• Your assignment: Set out exactly, line by line, the stretch of data below that begins at the line containing "keeps (lift r)." and ends at the line containing "keeps (stmt f).", with both ends kept.

• Supplied entries:
^^^^^^^^
(* ===== verification/Op.v ===== *)
(** * The monad of the store's operations

    An operation of internal/store runs against one database connection
    ([SetMaxOpenConns(1)], so that transactions are serial).  [conn] has the
    committed database and the working copy of the open transaction; a commit
    makes the working copy the committed one, a rollback (every deferred
    [tx.Rollback()] on an error return) forgets it.  What an operation reads
    from outside is its [ambient]: the clock, the outcomes of [rand.Read] and
    whether the storage engine executes a statement; the last two are indexed by
    the number of such calls made before. *)

From S2P Require Import Prelude GoStrings Fault.

Record ambient := mkAmbient {
  clock : time;
  entropy : nat → nat → option string; (* call, bytes requested *)
  io : nat → bool }.

(** [rand.Read] fills the buffer. *)
Definition entropy_ok (a : ambient) : Prop :=
  ∀ t n s, entropy a t n = Some s → String.length s = n.

(** Nothing outside the program fails. *)
Definition healthy (a : ambient) : Prop :=
  (∀ t, io a t = true) ∧ (∀ t n, is_Some (entropy a t n)).

Section Op.
Context {DB : Type}.

Record conn := mkConn { committed : DB; work : DB; tick : nat }.

Definition M (A : Type) : Type := ambient → conn → result A * conn.

#[global] Instance M_ret : MRet M := λ A x _ c, (Ok x, c).
#[global] Instance M_bind : MBind M := λ A B f m a c,
  match m a c with
  | (Ok x, c') => f x a c'
  | (Err e, c') => (Err e, c')
  end.

Definition lift {A} (r : result A) : M A := λ _ c, (r, c).
Definition fail {A} (e : error) : M A := lift (Err e).

(** [if b { return err }]. *)
Definition reject (b : bool) (e : error) : M unit := lift (fail_if b e).

(** [if err := m; err != nil { return wrap(err) }]. *)
Definition or_err {A} (m : M A) (wrap : error → error) : M A := λ a c,
  let '(r, c') := m a c in (or_fail r wrap, c').

(** [v, err := m], for code that inspects [err]. *)
Definition try {A} (m : M A) : M (result A) := λ a c, let '(r, c') := m a c in (Ok r, c').

Definition now : M time := λ a c, (Ok (clock a), c).

Definition rand_Read (n : nat) : M string := λ a c,
  (match entropy a (tick c) n with Some s => Ok s | None => Err (Plain "rand") end,
   mkConn (committed c) (work c) (S (tick c))).

Definition BeginTx : M unit := λ a c,
  if io a (tick c) then (Ok tt, mkConn (committed c) (committed c) (S (tick c)))
  else (Err SQLError, mkConn (committed c) (work c) (S (tick c))).

Definition Commit : M unit := λ a c,
  if io a (tick c) then (Ok tt, mkConn (work c) (work c) (S (tick c)))
  else (Err SQLError, mkConn (committed c) (work c) (S (tick c))).

(** A statement of the open transaction: [f] gives the new working copy and
    the result, or the statement's error. *)
Definition stmt {A} (f : DB → result (DB * A)) : M A := λ a c,
  match (if io a (tick c) then f (work c) else Err SQLError) with
  | Ok (w, x) => (Ok x, mkConn (committed c) w (S (tick c)))
  | Err e => (Err e, mkConn (committed c) (work c) (S (tick c)))
  end.

(** A statement outside a transaction commits by itself. *)
Definition auto_stmt {A} (f : DB → result (DB * A)) : M A := λ a c,
  match (if io a (tick c) then f (committed c) else Err SQLError) with
  | Ok (w, x) => (Ok x, mkConn w w (S (tick c)))
  | Err e => (Err e, mkConn (committed c) (work c) (S (tick c)))
  end.

Definition query {A} (f : DB → result A) : M A := stmt (λ db, x ← f db; Ok (db, x)).
Definition db_query {A} (f : DB → result A) : M A := auto_stmt (λ db, x ← f db; Ok (db, x)).

(** One call of an operation on a database. *)
Definition run {A} (m : M A) (a : ambient) (db : DB) : result A * DB :=
  let '(r, c) := m a (mkConn db db 0) in (r, committed c).

(** ** Successful runs *)

Lemma M_bind_Ok {A B} (m : M A) (f : A → M B) a c x c' :
  (m ≫= f) a c = (Ok x, c') ↔ ∃ y c1, m a c = (Ok y, c1) ∧ f y a c1 = (Ok x, c').
Proof.
  unfold mbind, M_bind. destruct (m a c) as [[y|e] c1] eqn:E; naive_solver.
Qed.

Lemma M_ret_Ok {A} (x y : A) a c c' : (mret x : M A) a c = (Ok y, c') ↔ x = y ∧ c' = c.
Proof. unfold mret, M_ret. naive_solver. Qed.

Lemma lift_inv {A} (r r' : result A) a c c' : lift r a c = (r', c') ↔ r' = r ∧ c' = c.
Proof. unfold lift. naive_solver. Qed.

Lemma or_err_iff {A} (m : M A) w a c x c' : or_err m w a c = (Ok x, c') ↔ m a c = (Ok x, c').
Proof. unfold or_err. destruct (m a c) as [[y|e] c1]; simpl; naive_solver. Qed.

Lemma or_err_Ok {A} (m : M A) w a c x c' : or_err m w a c = (Ok x, c') → m a c = (Ok x, c').
Proof. apply or_err_iff. Qed.

Lemma or_err_Err {A} (m : M A) w a c e c' :
  or_err m w a c = (Err e, c') → ∃ e', m a c = (Err e', c') ∧ e = w e'.
Proof. unfold or_err. destruct (m a c) as [[y|e'] c1]; simpl; naive_solver. Qed.

Lemma try_Ok {A} (m : M A) a c r c' : try m a c = (Ok r, c') → m a c = (r, c').
Proof. unfold try. destruct (m a c) as [r' c1]. naive_solver. Qed.

Lemma fail_Ok {A} e a c (x : A) c' : fail e a c = (Ok x, c') → False.
Proof. unfold fail, lift. naive_solver. Qed.

Lemma reject_Ok b e a c u c' : reject b e a c = (Ok u, c') ↔ b = false ∧ c' = c.
Proof. unfold reject. rewrite lift_inv. destruct b, u; simpl; naive_solver. Qed.

Lemma now_Ok a c x c' : now a c = (Ok x, c') ↔ x = clock a ∧ c' = c.
Proof. unfold now. naive_solver. Qed.

Lemma rand_Ok n a d w t s c' :
  rand_Read n a (mkConn d w t) = (Ok s, c') ↔ entropy a t n = Some s ∧ c' = mkConn d w (S t).
Proof. unfold rand_Read. simpl. destruct (entropy a t n); naive_solver. Qed.

Lemma BeginTx_Ok a d w t u c' :
  BeginTx a (mkConn d w t) = (Ok u, c') ↔ io a t = true ∧ c' = mkConn d d (S t).
Proof. unfold BeginTx. simpl. destruct u, (io a t); naive_solver. Qed.

Lemma Commit_Ok a d w t u c' :
  Commit a (mkConn d w t) = (Ok u, c') ↔ io a t = true ∧ c' = mkConn w w (S t).
Proof. unfold Commit. simpl. destruct u, (io a t); naive_solver. Qed.

Lemma stmt_Ok {A} (f : DB → result (DB * A)) a d w t x c' :
  stmt f a (mkConn d w t) = (Ok x, c') ↔
  io a t = true ∧ ∃ w', f w = Ok (w', x) ∧ c' = mkConn d w' (S t).
Proof.
  unfold stmt. simpl. destruct (io a t); [|naive_solver].
  destruct (f w) as [[w' y]|e]; naive_solver.
Qed.

Lemma stmt_Err {A} (f : DB → result (DB * A)) a d w t e c' :
  stmt f a (mkConn d w t) = (Err e, c') →
  c' = mkConn d w (S t) ∧ (f w = Err e ∨ e = SQLError).
Proof.
  unfold stmt. simpl. destruct (io a t); [|naive_solver].
  destruct (f w) as [[w' y]|e']; naive_solver.
Qed.

Lemma auto_stmt_Ok {A} (f : DB → result (DB * A)) a d w t x c' :
  auto_stmt f a (mkConn d w t) = (Ok x, c') ↔
  io a t = true ∧ ∃ w', f d = Ok (w', x) ∧ c' = mkConn w' w' (S t).
Proof.
  unfold auto_stmt. simpl. destruct (io a t); [|naive_solver].
  destruct (f d) as [[w' y]|e]; naive_solver.
Qed.

Lemma auto_stmt_Err {A} (f : DB → result (DB * A)) a d w t e c' :
  auto_stmt f a (mkConn d w t) = (Err e, c') →
  c' = mkConn d w (S t) ∧ (f d = Err e ∨ e = SQLError).
Proof.
  unfold auto_stmt. simpl. destruct (io a t); [|naive_solver].
  destruct (f d) as [[w' y]|e']; naive_solver.
Qed.

Lemma query_Ok {A} (f : DB → result A) a d w t x c' :
  query f a (mkConn d w t) = (Ok x, c') ↔ io a t = true ∧ f w = Ok x ∧ c' = mkConn d w (S t).
Proof.
  unfold query. rewrite stmt_Ok. destruct (f w) as [y|e]; simpl; naive_solver.
Qed.

Lemma query_Err {A} (f : DB → result A) a d w t e c' :
  query f a (mkConn d w t) = (Err e, c') → c' = mkConn d w (S t) ∧ (f w = Err e ∨ e = SQLError).
Proof.
  intros (-> & H)%stmt_Err. destruct (f w) as [y|e']; simpl in H; naive_solver.
Qed.

(** A query whose error the code inspects. *)
Lemma try_query_inv {A} (f : DB → result A) a d w t r c' :
  try (query f) a (mkConn d w t) = (Ok r, c') →
  c' = mkConn d w (S t) ∧ (r = f w ∨ r = Err SQLError).
Proof.
  intros H%try_Ok. destruct r as [x|e].
  - apply query_Ok in H as (_ & H & ->). auto.
  - apply query_Err in H as (-> & [H| ->]); auto.
Qed.

Lemma db_query_Ok {A} (f : DB → result A) a d t x c' :
  db_query f a (mkConn d d t) = (Ok x, c') ↔ io a t = true ∧ f d = Ok x ∧ c' = mkConn d d (S t).
Proof.
  unfold db_query. rewrite auto_stmt_Ok. destruct (f d) as [y|e]; simpl; naive_solver.
Qed.

(** ** Operations that leave the database as it was *)

(** [m] commits nothing. *)
Definition keeps {A} (m : M A) : Prop := ∀ a c, committed (m a c).2 = committed c.

(** [m] commits nothing when it returns an error. *)
Definition atomic {A} (m : M A) : Prop :=
  ∀ a c e, (m a c).1 = Err e → committed (m a c).2 = committed c.

Lemma keeps_atomic {A} (m : M A) : keeps m → atomic m.
Proof. intros H a c e _. apply H. Qed.

Lemma keeps_bind {A B} (m : M A) (f : A → M B) : keeps m → (∀ x, keeps (f x)) → keeps (m ≫= f).
Proof.
  intros Hm Hf a c. unfold mbind, M_bind. specialize (Hm a c).
  destruct (m a c) as [[x|e] c1]; simpl in *; [by rewrite Hf|done].
Qed.

Lemma atomic_bind {A B} (m : M A) (f : A → M B) :
  keeps m → (∀ x, atomic (f x)) → atomic (m ≫= f).
Proof.
  intros Hm Hf a c e. unfold mbind, M_bind. specialize (Hm a c).
  destruct (m a c) as [[x|e'] c1]; simpl in *; [|done]. intros H. by rewrite (Hf _ _ _ _ H).
Qed.

(** After the commit only values are computed. *)
Lemma atomic_then_ret {A B} (m : M A) (f : A → B) : atomic m → atomic (x ← m; mret (f x)).
Proof.
  intros Hm a c e. unfold mbind, M_bind. specialize (Hm a c).
  destruct (m a c) as [[x|e'] c1]; simpl in *; [done|]. intros _. by apply (Hm e').
Qed.

Lemma keeps_lift {A} (r : result A) : keeps (lift r).
Proof. done. Qed.
Lemma keeps_ret {A} (x : A) : keeps (mret x).
Proof. done. Qed.
Lemma keeps_fail {A} e : keeps (@fail A e).
Proof. done. Qed.
Lemma keeps_reject b e : keeps (reject b e).
Proof. done. Qed.
Lemma keeps_now : keeps now.
Proof. done. Qed.
Lemma keeps_rand n : keeps (rand_Read n).
Proof. done. Qed.
Lemma keeps_begin : keeps BeginTx.
Proof. intros a c. unfold BeginTx. by destruct (io a (tick c)). Qed.
Lemma keeps_stmt {A} (f : DB → result (DB * A)) : keeps (stmt f).
Proof. intros a c. unfold stmt. by destruct (if io a (tick c) then f (work c) else Err SQLError) as [[]|]. Qed.
Lemma keeps_query {A} (f : DB → result A) : keeps (query f).
Proof. apply keeps_stmt. Qed.
Lemma keeps_db_query {A} (f : DB → result A) : keeps (db_query f).
Proof.
  intros a c. unfold db_query, auto_stmt. destruct (io a (tick c)); [|done].
  by destruct (f (committed c)).
Qed.
Lemma keeps_or_err {A} (m : M A) w : keeps m → keeps (or_err m w).
Proof. intros H a c. specialize (H a c). unfold or_err. by destruct (m a c). Qed.
Lemma keeps_try {A} (m : M A) : keeps m → keeps (try m).
Proof. intros H a c. specialize (H a c). unfold try. by destruct (m a c). Qed.

Lemma atomic_or_err {A} (m : M A) w : atomic m → atomic (or_err m w).
Proof.
  intros H a c e. specialize (H a c). unfold or_err.
  destruct (m a c) as [[x|e'] c1]; simpl in *; [done|]. intros _. by apply (H e').
Qed.
Lemma atomic_commit : atomic Commit.
Proof. intros a c e. unfold Commit. by destruct (io a (tick c)). Qed.
Lemma atomic_auto {A} (f : DB → result (DB * A)) : atomic (auto_stmt f).
Proof.
  intros a c e. unfold auto_stmt.
  by destruct (if io a (tick c) then f (committed c) else Err SQLError) as [[]|].
Qed.

Lemma run_atomic {A} (m : M A) a db e db' : atomic m → run m a db = (Err e, db') → db' = db.
Proof.
  unfold run. intros H. specialize (H a (mkConn db db 0) e).
  destruct (m a (mkConn db db 0)) as [r c]. simpl in H. intros [= -> <-]. by apply H.
Qed.

Lemma run_keeps {A} (m : M A) a db r db' : keeps m → run m a db = (r, db') → db' = db.
Proof.
  unfold run. intros H. specialize (H a (mkConn db db 0)).
  destruct (m a (mkConn db db 0)) as [r' c]. simpl in H. by intros [= -> <-].
Qed.

Lemma run_Ok {A} (m : M A) a db x db' :
  run m a db = (Ok x, db') ↔ ∃ c, m a (mkConn db db 0) = (Ok x, c) ∧ db' = committed c.
Proof. unfold run. destruct (m a (mkConn db db 0)) as [r c]. naive_solver. Qed.

End Op.
Arguments conn : clear implicits.
Arguments M : clear implicits.

#[export] Hint Resolve keeps_lift keeps_ret keeps_fail keeps_reject keeps_now keeps_rand keeps_begin
  keeps_stmt keeps_query keeps_db_query atomic_commit atomic_auto : aegis.

(** Walks through an operation to show that it commits nothing. *)
Ltac solve_keeps :=
  repeat first
  [ solve [auto with aegis]
  | apply keeps_or_err | apply keeps_try
  | apply keeps_bind; [|intros ?]
  | match goal with
    | |- keeps (if ?b then _ else _) => destruct b
    | |- keeps (match ?x with _ => _ end) => destruct x
    end ].

(** Walks through an operation to show that an error commits nothing. *)
Ltac solve_atomic :=
  repeat first
  [ solve [auto with aegis]
  | solve [apply keeps_atomic; solve_keeps]
  | apply atomic_or_err
  | apply atomic_then_ret
  | apply atomic_bind; [solve [solve_keeps]|intros ?]
  | match goal with
    | |- atomic (if ?b then _ else _) => destruct b
    | |- atomic (match ?x with _ => _ end) => destruct x
    end ].

(** Inverts a successful run step by step. *)
Ltac m_inv :=
  repeat match goal with
  | H : _ = (Ok _, _) |- _ => progress cbv beta iota in H
  | H : run _ _ _ = (Ok _, _) |- _ => apply run_Ok in H; destruct H as (? & H & ->)
  | H : (_ ≫= _) _ _ = (Ok _, _) |- _ => apply M_bind_Ok in H; destruct H as (? & ? & ? & H)
  | H : mret _ _ _ = (Ok _, _) |- _ => apply M_ret_Ok in H; destruct H as [? ?]; subst
  | H : lift _ _ _ = (Ok _, _) |- _ => apply lift_inv in H; destruct H as [? ?]; subst
  | H : lift _ _ _ = (Err _, _) |- _ => apply lift_inv in H; destruct H as [? ?]; subst
  | H : fail _ _ _ = (Ok _, _) |- _ => destruct (fail_Ok _ _ _ _ _ H)
  | H : reject _ _ _ _ = (Ok _, _) |- _ => apply reject_Ok in H; destruct H as [? ?]; subst
  | H : or_err _ _ _ _ = (Ok _, _) |- _ => apply or_err_Ok in H
  | H : try (query _) _ (mkConn _ _ _) = (Ok _, _) |- _ => apply try_query_inv in H; destruct H as [? ?]; subst
  | H : now _ _ = (Ok _, _) |- _ => apply now_Ok in H; destruct H as [? ?]; subst
  | H : rand_Read _ _ (mkConn _ _ _) = (Ok _, _) |- _ => apply rand_Ok in H; destruct H as [? ?]; subst
  | H : BeginTx _ (mkConn _ _ _) = (Ok _, _) |- _ => apply BeginTx_Ok in H; destruct H as [? ?]; subst
  | H : Commit _ (mkConn _ _ _) = (Ok _, _) |- _ => apply Commit_Ok in H; destruct H as [? ?]; subst
  | H : query _ _ (mkConn _ _ _) = (Ok _, _) |- _ => apply query_Ok in H; destruct H as (? & ? & ?); subst
  | H : db_query _ _ (mkConn ?d ?d _) = (Ok _, _) |- _ => apply db_query_Ok in H; destruct H as (? & ? & ?); subst
  | H : stmt _ _ (mkConn _ _ _) = (Ok _, _) |- _ => apply stmt_Ok in H; destruct H as (? & ? & ? & ?); subst
  | H : auto_stmt _ _ (mkConn _ _ _) = (Ok _, _) |- _ => apply auto_stmt_Ok in H; destruct H as (? & ? & ? & ?); subst
  end.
^^^^^^^^
• Exercise response:
Lemma keeps_lift {A} (r : result A) : keeps (lift r).
Proof. done. Qed.
Lemma keeps_ret {A} (x : A) : keeps (mret x).
Proof. done. Qed.
Lemma keeps_fail {A} e : keeps (@fail A e).
Proof. done. Qed.
Lemma keeps_reject b e : keeps (reject b e).
Proof. done. Qed.
Lemma keeps_now : keeps now.
Proof. done. Qed.
Lemma keeps_rand n : keeps (rand_Read n).
Proof. done. Qed.
Lemma keeps_begin : keeps BeginTx.
Proof. intros a c. unfold BeginTx. by destruct (io a (tick c)). Qed.
Lemma keeps_stmt {A} (f : DB → result (DB * A)) : keeps (stmt f).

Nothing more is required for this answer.